The response should be a precise copy of every entry.
++++ MATERIAL PROVIDED
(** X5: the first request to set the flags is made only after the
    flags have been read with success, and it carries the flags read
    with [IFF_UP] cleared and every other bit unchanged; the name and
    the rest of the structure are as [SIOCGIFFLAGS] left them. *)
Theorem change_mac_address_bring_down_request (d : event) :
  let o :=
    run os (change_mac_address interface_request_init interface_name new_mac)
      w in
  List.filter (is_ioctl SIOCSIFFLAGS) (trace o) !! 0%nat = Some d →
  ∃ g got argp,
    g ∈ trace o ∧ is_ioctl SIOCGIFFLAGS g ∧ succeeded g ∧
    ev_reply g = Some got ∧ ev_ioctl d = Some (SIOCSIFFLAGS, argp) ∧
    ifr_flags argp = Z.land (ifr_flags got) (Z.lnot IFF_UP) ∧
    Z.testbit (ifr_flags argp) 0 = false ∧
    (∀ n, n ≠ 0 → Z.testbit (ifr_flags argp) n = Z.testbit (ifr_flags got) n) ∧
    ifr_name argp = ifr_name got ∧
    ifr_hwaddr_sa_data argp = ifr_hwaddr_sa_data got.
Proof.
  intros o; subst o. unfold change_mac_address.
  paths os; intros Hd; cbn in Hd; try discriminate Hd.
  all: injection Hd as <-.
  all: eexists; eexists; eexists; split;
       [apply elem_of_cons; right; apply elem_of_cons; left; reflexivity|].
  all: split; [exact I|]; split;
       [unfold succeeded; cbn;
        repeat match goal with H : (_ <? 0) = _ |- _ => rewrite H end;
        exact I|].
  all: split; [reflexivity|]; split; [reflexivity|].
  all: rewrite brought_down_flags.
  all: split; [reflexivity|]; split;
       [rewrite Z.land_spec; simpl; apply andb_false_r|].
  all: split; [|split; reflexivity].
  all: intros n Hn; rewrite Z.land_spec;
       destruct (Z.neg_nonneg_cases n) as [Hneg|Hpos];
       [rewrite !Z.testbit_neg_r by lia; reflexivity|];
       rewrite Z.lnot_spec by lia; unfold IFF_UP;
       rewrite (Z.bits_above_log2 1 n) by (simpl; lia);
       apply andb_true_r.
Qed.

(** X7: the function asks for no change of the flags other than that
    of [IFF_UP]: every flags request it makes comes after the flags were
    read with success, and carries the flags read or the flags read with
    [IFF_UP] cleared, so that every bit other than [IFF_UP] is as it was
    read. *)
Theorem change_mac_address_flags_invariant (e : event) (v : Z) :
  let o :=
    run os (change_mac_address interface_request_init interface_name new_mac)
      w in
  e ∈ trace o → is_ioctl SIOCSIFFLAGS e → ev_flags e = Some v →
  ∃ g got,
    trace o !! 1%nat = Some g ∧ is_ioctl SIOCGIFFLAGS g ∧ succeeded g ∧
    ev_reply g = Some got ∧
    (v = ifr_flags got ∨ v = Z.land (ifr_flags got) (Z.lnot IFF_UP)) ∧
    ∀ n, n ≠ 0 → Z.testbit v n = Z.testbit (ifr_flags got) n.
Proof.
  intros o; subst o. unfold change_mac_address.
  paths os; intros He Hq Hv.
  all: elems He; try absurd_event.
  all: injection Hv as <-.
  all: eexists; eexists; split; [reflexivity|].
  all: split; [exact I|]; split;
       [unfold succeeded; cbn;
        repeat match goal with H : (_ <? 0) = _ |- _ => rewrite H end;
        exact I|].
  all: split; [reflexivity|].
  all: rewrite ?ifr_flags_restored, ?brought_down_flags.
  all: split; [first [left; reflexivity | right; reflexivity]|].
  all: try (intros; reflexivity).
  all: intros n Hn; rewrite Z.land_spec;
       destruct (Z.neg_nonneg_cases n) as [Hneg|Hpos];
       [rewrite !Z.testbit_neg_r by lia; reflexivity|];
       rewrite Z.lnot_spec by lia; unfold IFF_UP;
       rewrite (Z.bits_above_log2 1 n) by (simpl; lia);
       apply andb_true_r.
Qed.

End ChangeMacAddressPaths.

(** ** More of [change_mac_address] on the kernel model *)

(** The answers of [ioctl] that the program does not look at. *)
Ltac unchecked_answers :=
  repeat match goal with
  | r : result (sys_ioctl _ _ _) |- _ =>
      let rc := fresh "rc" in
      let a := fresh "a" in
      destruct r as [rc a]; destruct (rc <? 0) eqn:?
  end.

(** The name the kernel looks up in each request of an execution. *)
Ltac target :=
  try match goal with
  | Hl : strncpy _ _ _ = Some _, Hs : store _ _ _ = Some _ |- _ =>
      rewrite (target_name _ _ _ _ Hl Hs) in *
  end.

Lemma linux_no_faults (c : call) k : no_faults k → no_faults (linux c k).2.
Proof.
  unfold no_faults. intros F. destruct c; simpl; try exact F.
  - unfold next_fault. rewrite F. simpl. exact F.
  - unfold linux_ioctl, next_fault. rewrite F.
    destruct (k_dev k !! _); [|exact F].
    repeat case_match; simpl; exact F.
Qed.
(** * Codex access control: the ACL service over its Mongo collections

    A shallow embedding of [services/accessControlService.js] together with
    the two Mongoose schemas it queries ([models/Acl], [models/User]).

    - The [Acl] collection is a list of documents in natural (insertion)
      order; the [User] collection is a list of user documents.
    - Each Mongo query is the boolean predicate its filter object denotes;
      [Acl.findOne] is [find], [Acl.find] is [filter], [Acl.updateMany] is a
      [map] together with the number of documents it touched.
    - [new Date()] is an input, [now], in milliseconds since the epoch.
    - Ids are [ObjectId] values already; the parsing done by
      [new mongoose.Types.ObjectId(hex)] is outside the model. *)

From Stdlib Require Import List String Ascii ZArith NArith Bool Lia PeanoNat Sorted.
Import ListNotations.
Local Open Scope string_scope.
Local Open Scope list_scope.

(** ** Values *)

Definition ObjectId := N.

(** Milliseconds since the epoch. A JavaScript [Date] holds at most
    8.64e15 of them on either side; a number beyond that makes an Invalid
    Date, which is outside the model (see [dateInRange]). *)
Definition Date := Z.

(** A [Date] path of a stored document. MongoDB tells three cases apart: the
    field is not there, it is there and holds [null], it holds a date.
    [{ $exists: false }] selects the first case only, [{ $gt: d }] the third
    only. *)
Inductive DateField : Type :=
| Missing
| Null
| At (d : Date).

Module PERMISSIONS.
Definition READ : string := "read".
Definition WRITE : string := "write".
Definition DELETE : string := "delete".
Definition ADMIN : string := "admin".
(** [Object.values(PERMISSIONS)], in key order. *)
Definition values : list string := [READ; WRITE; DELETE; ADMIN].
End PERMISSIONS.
++++++++
§ **THE ANSWER**
(** X5: the first request to set the flags is made only after the
    flags have been read with success, and it carries the flags read
    with [IFF_UP] cleared and every other bit unchanged; the name and
    the rest of the structure are as [SIOCGIFFLAGS] left them. *)
Theorem change_mac_address_bring_down_request (d : event) :
  let o :=
    run os (change_mac_address interface_request_init interface_name new_mac)
      w in
  List.filter (is_ioctl SIOCSIFFLAGS) (trace o) !! 0%nat = Some d →
  ∃ g got argp,
    g ∈ trace o ∧ is_ioctl SIOCGIFFLAGS g ∧ succeeded g ∧
    ev_reply g = Some got ∧ ev_ioctl d = Some (SIOCSIFFLAGS, argp) ∧
    ifr_flags argp = Z.land (ifr_flags got) (Z.lnot IFF_UP) ∧
    Z.testbit (ifr_flags argp) 0 = false ∧
    (∀ n, n ≠ 0 → Z.testbit (ifr_flags argp) n = Z.testbit (ifr_flags got) n) ∧
    ifr_name argp = ifr_name got ∧
    ifr_hwaddr_sa_data argp = ifr_hwaddr_sa_data got.
Proof.
  intros o; subst o. unfold change_mac_address.
  paths os; intros Hd; cbn in Hd; try discriminate Hd.
  all: injection Hd as <-.
  all: eexists; eexists; eexists; split;
       [apply elem_of_cons; right; apply elem_of_cons; left; reflexivity|].
  all: split; [exact I|]; split;
       [unfold succeeded; cbn;
        repeat match goal with H : (_ <? 0) = _ |- _ => rewrite H end;
        exact I|].
  all: split; [reflexivity|]; split; [reflexivity|].
  all: rewrite brought_down_flags.
  all: split; [reflexivity|]; split;
       [rewrite Z.land_spec; simpl; apply andb_false_r|].
  all: split; [|split; reflexivity].
  all: intros n Hn; rewrite Z.land_spec;
       destruct (Z.neg_nonneg_cases n) as [Hneg|Hpos];
       [rewrite !Z.testbit_neg_r by lia; reflexivity|];
       rewrite Z.lnot_spec by lia; unfold IFF_UP;
       rewrite (Z.bits_above_log2 1 n) by (simpl; lia);
       apply andb_true_r.
Qed.

(** X7: the function asks for no change of the flags other than that
    of [IFF_UP]: every flags request it makes comes after the flags were
    read with success, and carries the flags read or the flags read with
    [IFF_UP] cleared, so that every bit other than [IFF_UP] is as it was
    read. *)
Theorem change_mac_address_flags_invariant (e : event) (v : Z) :
  let o :=
    run os (change_mac_address interface_request_init interface_name new_mac)
      w in
  e ∈ trace o → is_ioctl SIOCSIFFLAGS e → ev_flags e = Some v →
  ∃ g got,
    trace o !! 1%nat = Some g ∧ is_ioctl SIOCGIFFLAGS g ∧ succeeded g ∧
    ev_reply g = Some got ∧
    (v = ifr_flags got ∨ v = Z.land (ifr_flags got) (Z.lnot IFF_UP)) ∧
    ∀ n, n ≠ 0 → Z.testbit v n = Z.testbit (ifr_flags got) n.
Proof.
  intros o; subst o. unfold change_mac_address.
  paths os; intros He Hq Hv.
  all: elems He; try absurd_event.
  all: injection Hv as <-.
  all: eexists; eexists; split; [reflexivity|].
  all: split; [exact I|]; split;
       [unfold succeeded; cbn;
        repeat match goal with H : (_ <? 0) = _ |- _ => rewrite H end;
        exact I|].
  all: split; [reflexivity|].
  all: rewrite ?ifr_flags_restored, ?brought_down_flags.
  all: split; [first [left; reflexivity | right; reflexivity]|].
  all: try (intros; reflexivity).
  all: intros n Hn; rewrite Z.land_spec;
       destruct (Z.neg_nonneg_cases n) as [Hneg|Hpos];
       [rewrite !Z.testbit_neg_r by lia; reflexivity|];
       rewrite Z.lnot_spec by lia; unfold IFF_UP;
       rewrite (Z.bits_above_log2 1 n) by (simpl; lia);
       apply andb_true_r.
Qed.

End ChangeMacAddressPaths.

(** ** More of [change_mac_address] on the kernel model *)

(** The answers of [ioctl] that the program does not look at. *)
Ltac unchecked_answers :=
  repeat match goal with
  | r : result (sys_ioctl _ _ _) |- _ =>
      let rc := fresh "rc" in
      let a := fresh "a" in
      destruct r as [rc a]; destruct (rc <? 0) eqn:?
  end.

(** The name the kernel looks up in each request of an execution. *)
Ltac target :=
  try match goal with
  | Hl : strncpy _ _ _ = Some _, Hs : store _ _ _ = Some _ |- _ =>
      rewrite (target_name _ _ _ _ Hl Hs) in *
  end.

Lemma linux_no_faults (c : call) k : no_faults k → no_faults (linux c k).2.
Proof.
  unfold no_faults. intros F. destruct c; simpl; try exact F.
  - unfold next_fault. rewrite F. simpl. exact F.
  - unfold linux_ioctl, next_fault. rewrite F.
    destruct (k_dev k !! _); [|exact F].
    repeat case_match; simpl; exact F.
Qed.
(** * Codex access control: the ACL service over its Mongo collections

    A shallow embedding of [services/accessControlService.js] together with
    the two Mongoose schemas it queries ([models/Acl], [models/User]).

    - The [Acl] collection is a list of documents in natural (insertion)
      order; the [User] collection is a list of user documents.
    - Each Mongo query is the boolean predicate its filter object denotes;
      [Acl.findOne] is [find], [Acl.find] is [filter], [Acl.updateMany] is a
      [map] together with the number of documents it touched.
    - [new Date()] is an input, [now], in milliseconds since the epoch.
    - Ids are [ObjectId] values already; the parsing done by
      [new mongoose.Types.ObjectId(hex)] is outside the model. *)

From Stdlib Require Import List String Ascii ZArith NArith Bool Lia PeanoNat Sorted.
Import ListNotations.
Local Open Scope string_scope.
Local Open Scope list_scope.

(** ** Values *)

Definition ObjectId := N.

(** Milliseconds since the epoch. A JavaScript [Date] holds at most
    8.64e15 of them on either side; a number beyond that makes an Invalid
    Date, which is outside the model (see [dateInRange]). *)
Definition Date := Z.

(** A [Date] path of a stored document. MongoDB tells three cases apart: the
    field is not there, it is there and holds [null], it holds a date.
    [{ $exists: false }] selects the first case only, [{ $gt: d }] the third
    only. *)
Inductive DateField : Type :=
| Missing
| Null
| At (d : Date).

Module PERMISSIONS.
Definition READ : string := "read".
Definition WRITE : string := "write".
Definition DELETE : string := "delete".
Definition ADMIN : string := "admin".
(** [Object.values(PERMISSIONS)], in key order. *)
Definition values : list string := [READ; WRITE; DELETE; ADMIN].
End PERMISSIONS.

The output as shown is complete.